8 "Python program" timing execution methods

       In daily work, we often use tasks that need to be executed periodically. One way is to use the crond that comes with the Linux system combined with the command line, and the other way is to use Python directly .

Recently, I sorted out the implementation of Python timing tasks. It is recommended to learn after collection.

 

Use while True: + sleep() to implement timing tasks

The sleep(secs) function located in the time module can make the currently executing thread pause for secs seconds before continuing to execute. The so-called pause means that the current thread enters the blocked state. When the time specified by the sleep() function is reached, the blocked state is turned into a ready state, waiting for CPU scheduling.
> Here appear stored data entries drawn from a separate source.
(** C7, amended: with a null function reference the shim still begins by
    binding the context, and hands the null reference to the engine only
    if the context was accepted; the code returned is the engine's, so it
    is non-success exactly when the engine refuses the context or, having
    accepted it, refuses the null function.  In the second case the
    context has been bound and no further call is made. *)
Theorem set_read_callback_null_forwarded (E : Engine) (w : world E)
  (curl : CURL) (userData : pointer) :
  (exists x rest,
      trace (run E (curlHelperSetOptReadFunc curl userData NULL) w) = x :: rest
      /\ x = mkExchange (mkRequest curl CURLOPT_READDATA (PObject userData))
               (fst (easy_setopt E w curl CURLOPT_READDATA (PObject userData))))
  /\ (fst (easy_setopt E w curl CURLOPT_READDATA (PObject userData))
      <> CURLE_OK ->
      run E (curlHelperSetOptReadFunc curl userData NULL) w
      = mkOutcome
          (fst (easy_setopt E w curl CURLOPT_READDATA (PObject userData)))
          (snd (easy_setopt E w curl CURLOPT_READDATA (PObject userData)))
          [mkExchange (mkRequest curl CURLOPT_READDATA (PObject userData))
             (fst (easy_setopt E w curl CURLOPT_READDATA (PObject userData)))])
  /\ (forall w1 rc w2,
         easy_setopt E w curl CURLOPT_READDATA (PObject userData)
         = (CURLE_OK, w1) ->
         easy_setopt E w1 curl CURLOPT_READFUNCTION (PFunction NULL)
         = (rc, w2) ->
         run E (curlHelperSetOptReadFunc curl userData NULL) w
         = mkOutcome rc w2
             [mkExchange (mkRequest curl CURLOPT_READDATA (PObject userData))
                CURLE_OK;
              mkExchange (mkRequest curl CURLOPT_READFUNCTION (PFunction NULL))
                rc])
  /\ (result (run E (curlHelperSetOptReadFunc curl userData NULL) w)
      <> CURLE_OK
      <->
      fst (easy_setopt E w curl CURLOPT_READDATA (PObject userData))
      <> CURLE_OK
      \/ fst (easy_setopt E
                (snd (easy_setopt E w curl CURLOPT_READDATA (PObject userData)))
                curl CURLOPT_READFUNCTION (PFunction NULL))
         <> CURLE_OK).
Proof.
  rewrite (run_curlHelperSetOptReadFunc E curl userData NULL w _ _
             eq_refl eq_refl).
  destruct (easy_setopt E w curl CURLOPT_READDATA (PObject userData))
    as [rc1 w1]. cbn [fst snd].
  destruct (easy_setopt E w1 curl CURLOPT_READFUNCTION (PFunction NULL))
    as [rc2 w2] eqn:Hfn. cbn [fst snd].
  destruct rc1 as [| n]; cbn [CURLcode_eqb result].
  - split; [eexists; eexists; split; reflexivity |].
    split; [intros Hbad; now elim Hbad |].
    split.
    + intros w1' rc w2' H1 H2. inversion H1; subst w1'.
      rewrite Hfn in H2. inversion H2; subst. reflexivity.
    + split; [intros Hbad; now right | intros [Hbad | Hbad]; easy].
  - split; [eexists; eexists; split; reflexivity |].
    split; [reflexivity |].
    split; [intros w1' rc w2' H1; discriminate H1 |].
    split; [intros _; left; discriminate | intros _; discriminate].
Qed.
Based on this feature, we can implement simple timing tasks by means of while infinite loop + sleep() .

Code example:

import datetime
import time
def time_printer():    
    now = 
datetime.datetime.now()    
    ts = 
now.strftime('%Y-%m-%d %H:%M:%S')    
    print('do func time :', ts)
def loop_monitor(): 
    while True:  
        time_printer() 
        time.sleep(5)  
# 暂停5秒
if __name__ ==
 "__main__":
    loop_monitor()

Main disadvantages:

Only the interval can be set, and the specific time cannot be specified, such as 8:00 every morning

sleep is a blocking function, that is to say, during sleep , the program cannot operate anything.

 

Run scheduled tasks using the Timeloop library

Timeloop is a library that can be used to run multi-period tasks. This is a simple library that uses the decorator pattern to run marker functions in threads.

Sample code:

import time
from timeloop import 
Timeloop
from datetime import 
timedelta
tl= Timeloop()
@tl.job(interval=timedelta(seconds=2))def 
sample_job_every_2s():
    print "2s job current time : 
{}".format(time.ctime())
@tl.job(interval=timedelta(seconds=5))def 
sample_job_every_5s():
    print "5s job current time : 
{}".format(time.ctime())
@tl.job(interval=timedelta(seconds=10))
def sample_job_every_10s():
    print "10s job current time : 
{}".format(time.ctime())

 

Use the built-in module sched to implement timing tasks

The sched module implements a general-purpose event scheduler, which uses a delay function in the scheduler class to wait for a specific time and execute tasks. At the same time, multi-threaded applications are supported, and the delay function will be called immediately after each task is executed to ensure that other threads can also execute.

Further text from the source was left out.